(Saved data entries)
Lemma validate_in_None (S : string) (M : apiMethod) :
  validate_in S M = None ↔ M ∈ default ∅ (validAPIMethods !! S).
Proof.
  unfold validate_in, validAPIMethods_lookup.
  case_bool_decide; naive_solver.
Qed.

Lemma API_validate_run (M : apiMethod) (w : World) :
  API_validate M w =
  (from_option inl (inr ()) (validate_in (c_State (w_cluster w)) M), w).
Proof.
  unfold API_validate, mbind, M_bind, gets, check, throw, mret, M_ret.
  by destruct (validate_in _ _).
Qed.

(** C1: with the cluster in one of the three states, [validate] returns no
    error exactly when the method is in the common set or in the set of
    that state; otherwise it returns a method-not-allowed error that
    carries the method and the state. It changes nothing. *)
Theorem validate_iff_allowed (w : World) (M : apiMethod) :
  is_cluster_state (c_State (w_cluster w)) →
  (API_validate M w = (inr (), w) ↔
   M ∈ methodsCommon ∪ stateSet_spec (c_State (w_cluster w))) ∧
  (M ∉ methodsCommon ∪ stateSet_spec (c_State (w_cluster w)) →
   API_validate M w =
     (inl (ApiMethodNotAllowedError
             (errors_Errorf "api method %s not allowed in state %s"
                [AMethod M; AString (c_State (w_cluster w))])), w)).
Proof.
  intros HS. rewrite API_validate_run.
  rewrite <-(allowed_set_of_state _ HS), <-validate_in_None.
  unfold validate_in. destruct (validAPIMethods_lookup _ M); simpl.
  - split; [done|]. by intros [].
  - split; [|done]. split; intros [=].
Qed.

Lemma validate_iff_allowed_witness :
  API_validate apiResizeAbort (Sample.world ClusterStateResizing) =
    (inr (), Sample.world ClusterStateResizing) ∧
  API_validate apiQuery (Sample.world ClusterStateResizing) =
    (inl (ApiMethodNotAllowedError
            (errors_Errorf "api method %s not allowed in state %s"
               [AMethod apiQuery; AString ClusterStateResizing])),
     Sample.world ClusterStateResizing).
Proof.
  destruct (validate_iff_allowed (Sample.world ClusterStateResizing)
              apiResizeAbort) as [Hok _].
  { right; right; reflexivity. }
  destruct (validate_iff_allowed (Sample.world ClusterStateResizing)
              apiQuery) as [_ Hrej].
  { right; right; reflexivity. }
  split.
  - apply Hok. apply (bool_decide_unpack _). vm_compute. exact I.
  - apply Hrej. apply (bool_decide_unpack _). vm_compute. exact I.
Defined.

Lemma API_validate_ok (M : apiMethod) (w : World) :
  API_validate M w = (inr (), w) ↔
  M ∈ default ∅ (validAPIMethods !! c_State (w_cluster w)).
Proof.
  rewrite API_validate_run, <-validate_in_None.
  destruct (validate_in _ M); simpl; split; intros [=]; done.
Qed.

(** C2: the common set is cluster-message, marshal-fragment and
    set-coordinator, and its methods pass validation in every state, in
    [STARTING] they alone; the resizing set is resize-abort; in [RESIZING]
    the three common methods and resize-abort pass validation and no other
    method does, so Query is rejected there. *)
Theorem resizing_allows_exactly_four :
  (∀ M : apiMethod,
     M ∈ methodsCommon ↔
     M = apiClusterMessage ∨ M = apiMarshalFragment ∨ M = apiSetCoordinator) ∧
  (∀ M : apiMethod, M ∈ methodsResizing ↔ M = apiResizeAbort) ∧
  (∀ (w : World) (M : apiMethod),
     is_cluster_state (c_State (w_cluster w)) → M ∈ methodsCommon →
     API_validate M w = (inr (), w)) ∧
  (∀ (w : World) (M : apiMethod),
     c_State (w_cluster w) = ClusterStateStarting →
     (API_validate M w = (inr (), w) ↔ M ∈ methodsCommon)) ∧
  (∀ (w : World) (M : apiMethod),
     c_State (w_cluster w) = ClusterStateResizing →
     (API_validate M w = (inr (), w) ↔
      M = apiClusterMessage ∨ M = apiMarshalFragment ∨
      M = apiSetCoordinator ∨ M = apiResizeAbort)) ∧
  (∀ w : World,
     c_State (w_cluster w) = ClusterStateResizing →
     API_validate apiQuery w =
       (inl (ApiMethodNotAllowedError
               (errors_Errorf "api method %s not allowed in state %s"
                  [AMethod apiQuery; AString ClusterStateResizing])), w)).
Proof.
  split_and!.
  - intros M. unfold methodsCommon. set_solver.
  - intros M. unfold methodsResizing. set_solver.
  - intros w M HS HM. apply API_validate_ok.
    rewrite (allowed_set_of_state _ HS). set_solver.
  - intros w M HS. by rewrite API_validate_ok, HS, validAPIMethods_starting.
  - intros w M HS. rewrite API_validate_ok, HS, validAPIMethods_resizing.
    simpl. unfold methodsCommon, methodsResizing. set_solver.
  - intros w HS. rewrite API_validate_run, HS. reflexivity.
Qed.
...
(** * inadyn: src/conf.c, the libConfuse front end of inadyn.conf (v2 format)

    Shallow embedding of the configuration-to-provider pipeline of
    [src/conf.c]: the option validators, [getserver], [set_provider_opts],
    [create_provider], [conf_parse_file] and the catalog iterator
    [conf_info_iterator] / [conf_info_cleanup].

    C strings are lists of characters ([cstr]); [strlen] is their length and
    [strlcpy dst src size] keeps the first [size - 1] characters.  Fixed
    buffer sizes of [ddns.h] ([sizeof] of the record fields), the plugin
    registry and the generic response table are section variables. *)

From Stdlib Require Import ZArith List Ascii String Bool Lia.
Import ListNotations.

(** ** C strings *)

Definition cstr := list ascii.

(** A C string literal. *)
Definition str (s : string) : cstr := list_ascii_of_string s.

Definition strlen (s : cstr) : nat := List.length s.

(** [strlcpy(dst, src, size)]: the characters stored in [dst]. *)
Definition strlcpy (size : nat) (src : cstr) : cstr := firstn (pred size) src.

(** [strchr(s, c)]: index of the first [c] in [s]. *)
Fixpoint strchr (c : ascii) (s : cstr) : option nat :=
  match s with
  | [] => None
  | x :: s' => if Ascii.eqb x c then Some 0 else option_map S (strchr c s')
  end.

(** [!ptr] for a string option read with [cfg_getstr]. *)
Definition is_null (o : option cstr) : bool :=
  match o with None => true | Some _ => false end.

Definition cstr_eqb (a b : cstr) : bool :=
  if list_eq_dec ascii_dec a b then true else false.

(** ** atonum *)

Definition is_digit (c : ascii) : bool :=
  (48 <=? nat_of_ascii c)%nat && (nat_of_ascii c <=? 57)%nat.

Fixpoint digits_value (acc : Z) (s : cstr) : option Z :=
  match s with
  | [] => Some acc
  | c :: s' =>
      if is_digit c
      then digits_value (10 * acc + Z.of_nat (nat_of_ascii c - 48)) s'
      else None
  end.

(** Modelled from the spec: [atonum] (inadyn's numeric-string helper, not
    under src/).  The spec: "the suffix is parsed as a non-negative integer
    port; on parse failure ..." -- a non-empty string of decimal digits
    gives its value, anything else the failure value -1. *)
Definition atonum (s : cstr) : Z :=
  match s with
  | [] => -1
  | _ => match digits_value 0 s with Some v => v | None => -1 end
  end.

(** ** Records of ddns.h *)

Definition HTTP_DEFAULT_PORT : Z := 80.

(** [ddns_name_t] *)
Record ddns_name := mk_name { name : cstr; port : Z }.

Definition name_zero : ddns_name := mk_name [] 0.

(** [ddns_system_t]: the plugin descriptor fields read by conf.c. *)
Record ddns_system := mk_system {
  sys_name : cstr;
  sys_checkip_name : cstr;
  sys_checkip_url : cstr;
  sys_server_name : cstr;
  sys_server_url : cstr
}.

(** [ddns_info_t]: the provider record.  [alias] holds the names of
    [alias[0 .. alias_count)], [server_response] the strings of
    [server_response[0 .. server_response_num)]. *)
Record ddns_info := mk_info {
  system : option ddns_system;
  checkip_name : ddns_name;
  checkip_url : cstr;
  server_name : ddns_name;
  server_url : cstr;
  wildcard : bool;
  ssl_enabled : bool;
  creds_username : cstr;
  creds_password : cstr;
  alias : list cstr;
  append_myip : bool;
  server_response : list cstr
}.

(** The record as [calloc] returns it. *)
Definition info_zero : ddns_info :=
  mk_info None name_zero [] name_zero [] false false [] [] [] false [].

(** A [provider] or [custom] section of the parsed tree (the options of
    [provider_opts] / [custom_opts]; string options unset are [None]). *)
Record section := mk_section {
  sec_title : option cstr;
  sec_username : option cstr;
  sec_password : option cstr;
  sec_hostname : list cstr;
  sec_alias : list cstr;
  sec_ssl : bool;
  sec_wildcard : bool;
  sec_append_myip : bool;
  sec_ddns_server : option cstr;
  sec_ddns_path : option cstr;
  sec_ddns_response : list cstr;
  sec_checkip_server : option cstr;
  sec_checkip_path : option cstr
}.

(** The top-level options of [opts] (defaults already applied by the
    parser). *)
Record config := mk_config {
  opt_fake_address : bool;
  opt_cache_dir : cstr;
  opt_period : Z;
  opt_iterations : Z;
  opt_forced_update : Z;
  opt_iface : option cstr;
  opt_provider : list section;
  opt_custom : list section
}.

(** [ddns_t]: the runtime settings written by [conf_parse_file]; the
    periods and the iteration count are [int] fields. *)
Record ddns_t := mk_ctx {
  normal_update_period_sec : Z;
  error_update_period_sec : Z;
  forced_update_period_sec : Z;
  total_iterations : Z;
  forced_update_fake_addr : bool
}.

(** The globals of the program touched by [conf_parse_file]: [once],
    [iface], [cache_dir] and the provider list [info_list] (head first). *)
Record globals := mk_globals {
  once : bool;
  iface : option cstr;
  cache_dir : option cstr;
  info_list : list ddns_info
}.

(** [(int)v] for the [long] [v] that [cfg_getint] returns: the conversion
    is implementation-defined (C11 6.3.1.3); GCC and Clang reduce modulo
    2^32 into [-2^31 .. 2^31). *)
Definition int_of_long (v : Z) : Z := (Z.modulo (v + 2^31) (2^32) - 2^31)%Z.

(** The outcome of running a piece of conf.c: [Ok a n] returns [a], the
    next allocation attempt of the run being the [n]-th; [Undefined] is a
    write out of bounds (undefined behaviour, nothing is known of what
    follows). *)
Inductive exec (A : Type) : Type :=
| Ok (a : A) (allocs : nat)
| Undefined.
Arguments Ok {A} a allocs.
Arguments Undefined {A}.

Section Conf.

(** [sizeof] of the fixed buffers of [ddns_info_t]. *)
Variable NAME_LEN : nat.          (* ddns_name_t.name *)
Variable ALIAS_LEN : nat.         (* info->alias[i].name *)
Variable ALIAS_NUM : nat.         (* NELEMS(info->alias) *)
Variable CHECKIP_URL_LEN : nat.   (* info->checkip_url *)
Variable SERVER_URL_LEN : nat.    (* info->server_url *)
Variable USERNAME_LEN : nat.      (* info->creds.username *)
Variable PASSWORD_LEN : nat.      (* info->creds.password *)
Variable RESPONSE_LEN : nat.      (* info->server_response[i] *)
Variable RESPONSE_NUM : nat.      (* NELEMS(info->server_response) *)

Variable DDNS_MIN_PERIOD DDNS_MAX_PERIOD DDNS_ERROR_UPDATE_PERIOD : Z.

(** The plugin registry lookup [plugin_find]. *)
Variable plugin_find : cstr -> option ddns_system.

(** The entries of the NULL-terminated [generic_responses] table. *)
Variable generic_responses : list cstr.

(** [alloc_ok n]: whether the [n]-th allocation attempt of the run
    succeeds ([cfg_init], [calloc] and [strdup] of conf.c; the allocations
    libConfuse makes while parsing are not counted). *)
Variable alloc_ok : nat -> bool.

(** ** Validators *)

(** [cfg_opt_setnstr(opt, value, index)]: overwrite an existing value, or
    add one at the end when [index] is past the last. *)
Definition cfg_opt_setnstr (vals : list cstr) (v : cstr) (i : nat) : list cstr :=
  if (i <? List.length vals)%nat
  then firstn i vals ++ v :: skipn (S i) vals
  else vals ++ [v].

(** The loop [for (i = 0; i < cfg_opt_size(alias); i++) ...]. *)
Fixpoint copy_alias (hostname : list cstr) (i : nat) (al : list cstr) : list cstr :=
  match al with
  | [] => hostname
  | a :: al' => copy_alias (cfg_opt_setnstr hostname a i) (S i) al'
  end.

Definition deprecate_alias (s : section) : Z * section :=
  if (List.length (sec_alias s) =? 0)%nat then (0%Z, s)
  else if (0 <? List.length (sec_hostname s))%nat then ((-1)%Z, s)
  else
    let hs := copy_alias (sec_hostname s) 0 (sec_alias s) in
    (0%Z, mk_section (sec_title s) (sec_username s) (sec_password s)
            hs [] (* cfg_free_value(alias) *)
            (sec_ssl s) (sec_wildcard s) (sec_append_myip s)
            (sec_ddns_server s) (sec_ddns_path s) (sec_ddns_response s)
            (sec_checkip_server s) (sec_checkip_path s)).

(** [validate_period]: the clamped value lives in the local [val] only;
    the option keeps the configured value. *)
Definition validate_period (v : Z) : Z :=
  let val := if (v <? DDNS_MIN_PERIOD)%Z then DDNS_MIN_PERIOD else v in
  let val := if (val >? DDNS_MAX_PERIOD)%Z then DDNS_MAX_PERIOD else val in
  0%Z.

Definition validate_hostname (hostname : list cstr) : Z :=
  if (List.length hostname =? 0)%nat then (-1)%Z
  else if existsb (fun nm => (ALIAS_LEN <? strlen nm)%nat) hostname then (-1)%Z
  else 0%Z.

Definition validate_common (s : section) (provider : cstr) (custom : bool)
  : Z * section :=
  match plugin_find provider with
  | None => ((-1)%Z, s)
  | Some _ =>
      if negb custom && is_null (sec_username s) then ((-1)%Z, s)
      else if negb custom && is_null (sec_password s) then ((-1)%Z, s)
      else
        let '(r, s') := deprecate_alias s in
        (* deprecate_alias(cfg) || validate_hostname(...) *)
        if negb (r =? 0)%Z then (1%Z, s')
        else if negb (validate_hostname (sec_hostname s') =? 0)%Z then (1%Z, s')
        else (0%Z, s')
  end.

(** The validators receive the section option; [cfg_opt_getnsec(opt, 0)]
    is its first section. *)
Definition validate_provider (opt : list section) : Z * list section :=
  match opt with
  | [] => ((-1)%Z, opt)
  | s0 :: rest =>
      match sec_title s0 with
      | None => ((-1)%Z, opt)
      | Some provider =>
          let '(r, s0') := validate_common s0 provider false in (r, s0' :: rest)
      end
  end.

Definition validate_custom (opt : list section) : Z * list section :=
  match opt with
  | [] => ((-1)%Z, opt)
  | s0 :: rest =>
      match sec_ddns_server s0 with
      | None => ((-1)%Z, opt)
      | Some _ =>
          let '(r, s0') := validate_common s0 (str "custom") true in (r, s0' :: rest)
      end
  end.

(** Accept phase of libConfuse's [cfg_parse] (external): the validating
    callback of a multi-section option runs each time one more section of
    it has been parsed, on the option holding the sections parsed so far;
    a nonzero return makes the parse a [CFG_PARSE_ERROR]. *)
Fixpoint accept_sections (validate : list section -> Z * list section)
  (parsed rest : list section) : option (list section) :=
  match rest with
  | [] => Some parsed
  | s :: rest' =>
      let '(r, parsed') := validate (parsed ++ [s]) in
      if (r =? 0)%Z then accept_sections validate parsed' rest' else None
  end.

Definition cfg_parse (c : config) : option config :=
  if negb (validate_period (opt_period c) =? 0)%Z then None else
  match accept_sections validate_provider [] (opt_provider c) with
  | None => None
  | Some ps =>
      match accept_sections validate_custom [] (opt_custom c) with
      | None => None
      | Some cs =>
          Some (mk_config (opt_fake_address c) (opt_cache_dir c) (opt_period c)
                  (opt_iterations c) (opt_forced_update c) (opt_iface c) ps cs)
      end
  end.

Aim of the exercise ▸
Which lines of the data include the string "attempt"? Copy each of them.

Reply to the task ▸
    next allocation attempt of the run being the [n]-th; [Undefined] is a
(** [alloc_ok n]: whether the [n]-th allocation attempt of the run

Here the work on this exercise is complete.